» **Given data**
_____
(** ** Text of keys *)

Lemma hex_byte b : 0 <= b < 256 -> hex_from_byte_array [b] = [nth (Z.to_nat (Z.land (Z.shiftr b 4) 15)) tohex 0; nth (Z.to_nat (Z.land b 15)) tohex 0] /\
  wrap_u 8 (strtol16 (hex_from_byte_array [b])) = b /\ Forall (fun c => c <> 0) (hex_from_byte_array [b]).
Proof.
  intros Hb. split; [done|]. assert (forallb (fun i => let b := Z.of_nat i in (wrap_u 8 (strtol16 (hex_from_byte_array [b])) =? b) && forallb (fun c => negb (c =? 0)) (hex_from_byte_array [b])) (seq 0 256) = true) as H by (vm_compute; reflexivity).
  rewrite forallb_forall in H. specialize (H (Z.to_nat b)). rewrite in_seq in H. specialize (H ltac:(lia)). cbv zeta in H. rewrite Z2Nat.id in H by lia. apply andb_true_iff in H as [H1 H2]. split; [by apply Z.eqb_eq|].
  rewrite forallb_forall in H2. apply List.Forall_forall. intros c Hc. specialize (H2 c Hc). by apply negb_true_iff, Z.eqb_neq in H2.
Qed.

Lemma scan_text key : forall n pre, length key = n -> Forall is_byte key -> scan_loop n (length pre) (pre ++ hex_from_byte_array key) = Some key.
Proof.
  induction key as [|b key IH]; intros n pre Hn Hb; [by subst n|]. destruct n as [|n]; [done|]. injection Hn as Hn. apply List.Forall_cons_iff in Hb as [Hb1 Hb]. destruct (hex_byte b Hb1) as (E & Hv & Hz).
  cbn [hex_from_byte_array]. set (x := nth (Z.to_nat (Z.land (Z.shiftr b 4) 15)) tohex 0) in *. set (y := nth (Z.to_nat (Z.land b 15)) tohex 0) in *. rewrite E in Hv, Hz.
  apply List.Forall_cons_iff in Hz as [Hx Hz]. apply List.Forall_cons_iff in Hz as [Hy _]. cbn [scan_loop]. unfold at_char. rewrite !length_app. cbn [length].
  destruct (Nat.eqb_spec (length pre) (length pre + S (S (length (hex_from_byte_array key))))); [lia|]. destruct (Nat.eqb_spec (S (length pre)) (length pre + S (S (length (hex_from_byte_array key))))); [lia|].
  rewrite (list_lookup_middle pre _ x (length pre)) by done. bind_simpl. rewrite lookup_app_r by lia. replace (S (length pre) - length pre)%nat with 1%nat by lia. cbn [lookup list_lookup]. bind_simpl.
  rewrite (proj2 (Z.eqb_neq x 0)), (proj2 (Z.eqb_neq y 0)) by done. specialize (IH n (pre ++ [x; y]) Hn Hb). rewrite length_app, <- app_assoc in IH. cbn [length app] in IH.
  replace (length pre + 2)%nat with (S (S (length pre))) in IH by lia. rewrite IH. bind_simpl. by rewrite Hv.
Qed.

(** ** Comparing keys *)

Lemma cmp_refl n : forall A, (n <= length A)%nat -> cmp_loop n A A = Some 0.
Proof. induction n as [|n IH]; intros A Ha; [done|]. destruct A as [|a A]; cbn in *; [lia|]. rewrite Z.ltb_irrefl. apply IH. lia. Qed.

Lemma cmp_spec n : forall A B, length A = n -> length B = n -> exists c, cmp_loop n A B = Some c /\ (c = 0 <-> A = B).
Proof.
  induction n as [|n IH]; intros [|a A] [|b B] Ha Hb; try done; [by exists 0|]. cbn [cmp_loop]. destruct (Z.ltb_spec a b); [exists (-1); split; [done|]; split; [done|]; intros [= -> _]; lia|].
  destruct (Z.ltb_spec b a); [exists 1; split; [done|]; split; [done|]; intros [= -> _]; lia|]. assert (a = b) as -> by lia. destruct (IH A B) as (c & E & Hc); [by injection Ha|by injection Hb|].
  exists c. split; [done|]. rewrite Hc. split; [by intros ->|by intros [= ->]].
Qed.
_____
» **Task objective**
Set the whole listing down again, unchanged.

» **Exercise output**
(** ** Text of keys *)

Lemma hex_byte b : 0 <= b < 256 -> hex_from_byte_array [b] = [nth (Z.to_nat (Z.land (Z.shiftr b 4) 15)) tohex 0; nth (Z.to_nat (Z.land b 15)) tohex 0] /\
  wrap_u 8 (strtol16 (hex_from_byte_array [b])) = b /\ Forall (fun c => c <> 0) (hex_from_byte_array [b]).
Proof.
  intros Hb. split; [done|]. assert (forallb (fun i => let b := Z.of_nat i in (wrap_u 8 (strtol16 (hex_from_byte_array [b])) =? b) && forallb (fun c => negb (c =? 0)) (hex_from_byte_array [b])) (seq 0 256) = true) as H by (vm_compute; reflexivity).
  rewrite forallb_forall in H. specialize (H (Z.to_nat b)). rewrite in_seq in H. specialize (H ltac:(lia)). cbv zeta in H. rewrite Z2Nat.id in H by lia. apply andb_true_iff in H as [H1 H2]. split; [by apply Z.eqb_eq|].
  rewrite forallb_forall in H2. apply List.Forall_forall. intros c Hc. specialize (H2 c Hc). by apply negb_true_iff, Z.eqb_neq in H2.
Qed.

Lemma scan_text key : forall n pre, length key = n -> Forall is_byte key -> scan_loop n (length pre) (pre ++ hex_from_byte_array key) = Some key.
Proof.
  induction key as [|b key IH]; intros n pre Hn Hb; [by subst n|]. destruct n as [|n]; [done|]. injection Hn as Hn. apply List.Forall_cons_iff in Hb as [Hb1 Hb]. destruct (hex_byte b Hb1) as (E & Hv & Hz).
  cbn [hex_from_byte_array]. set (x := nth (Z.to_nat (Z.land (Z.shiftr b 4) 15)) tohex 0) in *. set (y := nth (Z.to_nat (Z.land b 15)) tohex 0) in *. rewrite E in Hv, Hz.
  apply List.Forall_cons_iff in Hz as [Hx Hz]. apply List.Forall_cons_iff in Hz as [Hy _]. cbn [scan_loop]. unfold at_char. rewrite !length_app. cbn [length].
  destruct (Nat.eqb_spec (length pre) (length pre + S (S (length (hex_from_byte_array key))))); [lia|]. destruct (Nat.eqb_spec (S (length pre)) (length pre + S (S (length (hex_from_byte_array key))))); [lia|].
  rewrite (list_lookup_middle pre _ x (length pre)) by done. bind_simpl. rewrite lookup_app_r by lia. replace (S (length pre) - length pre)%nat with 1%nat by lia. cbn [lookup list_lookup]. bind_simpl.
  rewrite (proj2 (Z.eqb_neq x 0)), (proj2 (Z.eqb_neq y 0)) by done. specialize (IH n (pre ++ [x; y]) Hn Hb). rewrite length_app, <- app_assoc in IH. cbn [length app] in IH.
  replace (length pre + 2)%nat with (S (S (length pre))) in IH by lia. rewrite IH. bind_simpl. by rewrite Hv.
Qed.

(** ** Comparing keys *)

Lemma cmp_refl n : forall A, (n <= length A)%nat -> cmp_loop n A A = Some 0.
Proof. induction n as [|n IH]; intros A Ha; [done|]. destruct A as [|a A]; cbn in *; [lia|]. rewrite Z.ltb_irrefl. apply IH. lia. Qed.

Lemma cmp_spec n : forall A B, length A = n -> length B = n -> exists c, cmp_loop n A B = Some c /\ (c = 0 <-> A = B).
Proof.
  induction n as [|n IH]; intros [|a A] [|b B] Ha Hb; try done; [by exists 0|]. cbn [cmp_loop]. destruct (Z.ltb_spec a b); [exists (-1); split; [done|]; split; [done|]; intros [= -> _]; lia|].
  destruct (Z.ltb_spec b a); [exists 1; split; [done|]; split; [done|]; intros [= -> _]; lia|]. assert (a = b) as -> by lia. destruct (IH A B) as (c & E & Hc); [by injection Ha|by injection Hb|].
  exists c. split; [done|]. rewrite Hc. split; [by intros ->|by intros [= ->]].
Qed.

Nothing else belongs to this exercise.